Is it called a date because it originally took up the whole day?

I spent Sunday with a man who I wish I could be attracted to--yet try as I might, I can't fabricate it. We had a late brunch at Ulysees, followed by bubble tea in Chinatown, a screening of A Scanner Darkly at The Sunshine Theater, a jaunt through the village whence he bought me a flower (I promptly decapitated said flower as I gesticulated wildly entertaining him with my banter), and walked home through Tribeca.

Incidentally, A Scanner Darkly is a dark film! Go figure. The premise isn't complicated but it is presented in a manner that lacks clarity--I'm certain that's on purpose--and I'm not a Keanu fan but I definitely recommend a trip to a theater near you playing this flick. Surprising to see Robert Downey Jr. in a film about drugs. Though I'm still not sure if it was anti-drug propoganda or merely a portrait in the life of druggies at large.

Weekend Warriors

Saturday night in light of no better plans, Tommy and I packed two flasks--one with dark rum and the other with margarita mix (the only mixer we could find in our bare fridge)--and began a walk from our apartment to Washington Square Park. We stopped at each subway stop to take a swig out of each flask. We walked and talked. We sat and bitched. We finally got to the Park and sat for a while watching a scruffy boy punch the keys of his iMac, a group of gangsta types freestyle rap, and screaming undergrads race past scurrying rats.

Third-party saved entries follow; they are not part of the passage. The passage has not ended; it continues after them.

Lemma compact_field_bool c id b :
  is_int 16 id ->
  let h := {| fh_name := []; fh_type := TType.BOOL; fh_id := id |} in
  let rd := h ← c_readFieldBegin; v ← c_readBool; mret (h, v) in
  codec c (c_writeFieldBegin [] TType.BOOL id;; c_writeBool b) rd (h, b) rd (h, b)
    (after_field id c).
Proof.
  intros Hid h rd. set (ct := if b then CType.BOOLEAN_TRUE else CType.BOOLEAN_FALSE).
  assert (1 <= ct <= 12) as Hct by (unfold ct; destruct b; split; discriminate).
  exists (header_bytes c.1 id ct). split.
  - intros w Hw Hc. unfold c_writeFieldBegin. change (TType.BOOL =? TType.BOOL) with true.
    destruct (emits_header c id ct Hid Hct w Hw Hc) as (w' & Ew & Hw' & Hc' & Ho).
    simpl in Hw, Hc', Hw', Ho. exists {| cw_out := cw_out w'; cw_lastFieldId := cw_lastFieldId w';
      cw_fieldIdStack := cw_fieldIdStack w'; cw_pendingBoolId := None |}.
    split; [|by simpl].
    change ((writeFieldHeader id ct;; set_pending None)
      {| cw_out := cw_out w; cw_lastFieldId := cw_lastFieldId w;
         cw_fieldIdStack := cw_fieldIdStack w; cw_pendingBoolId := Some id |} = Ok (tt,
      {| cw_out := cw_out w'; cw_lastFieldId := cw_lastFieldId w';
      cw_fieldIdStack := cw_fieldIdStack w'; cw_pendingBoolId := None |})).
    revert Ew. unfold mbind, ST_bind, writeFieldHeader, set_last, on_writer, set_pending,
      mbind, ST_bind, res_bind. simpl.
    destruct ((0 <? id - cw_lastFieldId w) && (id - cw_lastFieldId w <=? 15)).
    + by intros [= <-].
    + rewrite !(writes_Zigzag32 id (is_int_16_32 _ Hid)). simpl. by intros [= <-].
  - assert (accepts c rd (header_bytes c.1 id ct) (h, b) (after_field id c)).
    { unfold rd. rewrite <- (app_nil_r (header_bytes _ _ _)). apply accepts_header; [done|done|].
      intros r tl [Hp Hr] Hc E. simpl in Hp, Hc, E.
      exists r. unfold field_header, ct, h. destruct r as [rr l st p]. simpl in Hp. subst p.
      destruct b; simpl; (split; [done|split; [done|split; [done|done]]]). }
    done.
Qed.

Lemma size_header c ty n :
  value_type ty -> 0 <= n < 2 ^ 31 ->
  let h := {| list_elemType := ty; list_size := n |} in
  codec c (c_writeListBegin ty n) c_readListBegin h c_readListBegin h c.
Proof.
  intros Hty Hn h. destruct (compact_type ty Hty) as (ct & Et & Hct & Ec & _).
  assert (forall b m k tl, is_byte b -> js_and (js_shr b 4) 15 = k -> js_and b 15 = ct ->
    (if k =? 15 then tl = varint_bytes 10 n else tl = [] /\ k = n) -> m = b ->
    accepts c c_readListBegin (m :: tl) h c) as Hrd.
  { intros b m k tl Hb Hs Hl Htl ->. change (b :: tl) with ([b] ++ tl).
    eapply accepts_seq; [apply accepts_reader, reads_U8|]. cbv zeta beta. rewrite Hs, Hl.
    rewrite <- (app_nil_r tl). eapply (accepts_seq _ c _ _ _ tl [] n).
    - destruct (k =? 15).
      + subst tl. apply accepts_reader, reads_Varint32. lia.
      + destruct Htl as [-> ->]. apply accepts_pure.
    - eapply accepts_lift; [exact Ec|]. apply accepts_pure. }
  unfold c_writeListBegin. destruct (Z.leb_spec n 14) as [H14|H14].
  - destruct (nibbles n ct) as (Hb & Hor & Hl & _ & Hs); [lia|lia|].
    exists [n * 16 + ct]. split.
    + eapply emits_lift; [exact Et|]. replace (n <=? 14) with true by lia. rewrite Hor.
      by apply emits_writer, writes_byte.
    + assert (accepts c c_readListBegin [n * 16 + ct] h c); [|done].
      apply (Hrd (n * 16 + ct) _ n []); try done. by replace (n =? 15) with false by lia.
  - destruct (nibbles 15 ct) as (Hb & Hor & Hl & _ & Hs); [lia|lia|].
    change (js_shl 15 4) with 240 in Hor.
    exists ((15 * 16 + ct) :: varint_bytes 10 n). split.
    + eapply emits_lift; [exact Et|]. replace (n <=? 14) with false by lia. rewrite Hor.
      change (?x :: ?l) with ([x] ++ l). eapply emits_seq; apply emits_writer.
      * by apply writes_byte.
      * apply writes_Varint. lia.
    + assert (accepts c c_readListBegin (15 * 16 + ct :: varint_bytes 10 n) h c); [|done].
      by apply (Hrd (15 * 16 + ct) _ 15).
Qed.

Lemma compact_map_begin c kt vt n :
  value_type kt -> value_type vt -> 0 <= n < 2 ^ 31 ->
  let tys := if n =? 0 then (TType.STOP, TType.STOP) else (kt, vt) in
  let h := {| map_keyType := tys.1; map_valueType := tys.2; map_size := n |} in
  codec c (c_writeMapBegin kt vt n) c_readMapBegin h c_readMapBegin h c.
Proof.
  intros Hk Hv Hn. unfold c_writeMapBegin. destruct (Z.eqb_spec n 0) as [->|Hn0]; cbv zeta.
  - exists [0]. split; [apply emits_writer, writes_byte; unfold is_byte; lia|].
    assert (accepts c c_readMapBegin [0]
      {| map_keyType := TType.STOP; map_valueType := TType.STOP; map_size := 0 |} c); [|done].
    change [0] with (varint_bytes 10 0 ++ []).
    eapply accepts_seq; [apply accepts_reader, reads_Varint32; lia|]. apply accepts_pure.
  - destruct (compact_type kt Hk) as (ck & Ek & Hck & Eck & _).
    destruct (compact_type vt Hv) as (cv & Ev & Hcv & Ecv & _).
    destruct (nibbles ck cv) as (Hb & Hor & Hl & _ & Hs); [lia|lia|].
    exists (varint_bytes 10 n ++ [ck * 16 + cv]). split.
    + eapply emits_seq; [apply emits_writer, writes_Varint; lia|].
      eapply emits_lift; [exact Ek|]. eapply emits_lift; [exact Ev|]. rewrite Hor.
      by apply emits_writer, writes_byte.
    + assert (accepts c c_readMapBegin (varint_bytes 10 n ++ [ck * 16 + cv])
        {| map_keyType := kt; map_valueType := vt; map_size := n |} c); [|done].
      eapply accepts_seq; [apply accepts_reader, reads_Varint32; lia|].
      cbv beta. replace (n =? 0) with false by lia. rewrite <- (app_nil_r [_]).
      eapply accepts_seq; [apply accepts_reader, reads_U8|]. cbv beta. rewrite Hs, Hl.
      eapply accepts_lift; [exact Eck|]. eapply accepts_lift; [exact Ecv|]. apply accepts_pure.
Qed.

Lemma compact_bool c b : codec c (c_writeBool b) c_readBool b c_readBool b c.
Proof.
  set (ct := if b then CType.BOOLEAN_TRUE else CType.BOOLEAN_FALSE). exists [ct]. split.
  - apply emits_state. intros w Hw Hc. simpl in Hw. unfold c_writeBool. rewrite Hw.
    eexists. split; [reflexivity|]. apply emits_writer, writes_byte.
    unfold is_byte. by destruct b.
  - assert (accepts c c_readBool [ct] b c); [|done].
    apply accepts_state. intros r [Hp Hr] Hc. unfold c_readBool. rewrite Hp.
    eexists. split; [reflexivity|]. rewrite <- (app_nil_r [ct]).
    eapply accepts_seq; [apply accepts_reader, reads_U8|]. destruct b; apply accepts_pure.
Qed.

Lemma compact_string c s :
  plain_string s -> zlen (encodeUtf8 s) < 2 ^ 31 ->
  codec c (writeStringValue s) readStringValue s c_readBinary (encodeUtf8 s) c.
Proof.
  intros Hs Hl. pose proof (zlen_nonneg (encodeUtf8 s)).
  exists (varint_bytes 10 (zlen (encodeUtf8 s)) ++ encodeUtf8 s). split; [|split].
  - eapply emits_seq; [apply emits_writer, writes_Varint; lia|].
    apply emits_writer, writes_append.
  - eapply accepts_seq; [apply accepts_reader, reads_Varint32; lia|].
    by apply accepts_reader, reads_String.
  - eapply accepts_seq; [apply accepts_reader, reads_Varint32; lia|].
    apply accepts_reader, reads_Bytes.
Qed.

Lemma compact_nop c : codec c (mret tt : ST CompactWriter unit)
  (mret tt : ST CompactReader unit) tt (mret tt : ST CompactReader unit) tt c.
Proof. apply (@codec_ret CompactProtocol CompactFraming). Qed.

#[export] Program Instance CompactLaws : ProtocolLaws CompactProtocol CompactFraming := {
  enter := ThriftCompact.enter;
  leave := ThriftCompact.leave;
  after_field := ThriftCompact.after_field;
  empty_map_types := fun _ _ => (TType.STOP, TType.STOP);
}.
Next Obligation. intros [l st]. done. Qed.
Next Obligation. done. Qed.
Next Obligation. apply compact_struct_begin. Qed.
Next Obligation. apply compact_struct_end. Qed.
Next Obligation. apply compact_field_stop. Qed.
Next Obligation. intros. by apply compact_field_begin. Qed.
Next Obligation. intros. by apply compact_field_bool. Qed.
Next Obligation. apply compact_nop. Qed.
Next Obligation. intros. by apply size_header. Qed.
Next Obligation. apply compact_nop. Qed.
Next Obligation. intros. by apply size_header. Qed.
Next Obligation. apply compact_nop. Qed.
Next Obligation. intros. by apply compact_map_begin. Qed.
Next Obligation. apply compact_nop. Qed.
Next Obligation. apply compact_bool. Qed.
Next Obligation.
  intros c x Hx. eapply codec_prim; [|by apply reads_I8].
  unfold writeU8. rewrite (js_and_ones _ _ 8) by lia. apply writes_append.
Qed.
Next Obligation.
  intros c x Hx%is_int_16_32.
  eapply codec_prim; [by apply writes_Zigzag32|by apply reads_Zigzag32].
Qed.
Next Obligation.
  intros c x Hx. eapply codec_prim; [by apply writes_Zigzag32|by apply reads_Zigzag32].
Qed.
Next Obligation.
  intros c x Hx. eapply codec_prim; [by apply writes_Zigzag64|by apply reads_Zigzag64].
Qed.
Next Obligation. intros c x Hx. eapply codec_prim; [apply writes_append|by apply reads_F64LE]. Qed.
Next Obligation. intros. by apply compact_string. Qed.

(** ** Consumption

    Each unread byte weighs two and a boolean still pending from a field
    header weighs one, so that reading the header of a boolean field and then
    its value both make progress. *)

Definition cr_weight (r : CompactReader) : nat :=
  2 * (length (rd_bytes (cr_reader r)) - rd_pos (cr_reader r))
  + match cr_pendingBoolValue r with Some _ => 1 | None => 0 end.

#[export] Instance CompactConsuming : Consuming CompactProtocol := {
  r_wf := fun r : CompactReader => reader_ok (cr_reader r);
  weight := cr_weight;
}.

Not an ideal date night but that's what these two poor singles did on a Manhattan Saturday.

Staycation

When you stay put but take a vacation from work--you staycate!

Looking at my life--a constant staycation--I realize that I regret not traveling more. The last trip I took worth mention was to Prague in January and given my current monetary state I am not planning another trip anytime soon...it makes me sad.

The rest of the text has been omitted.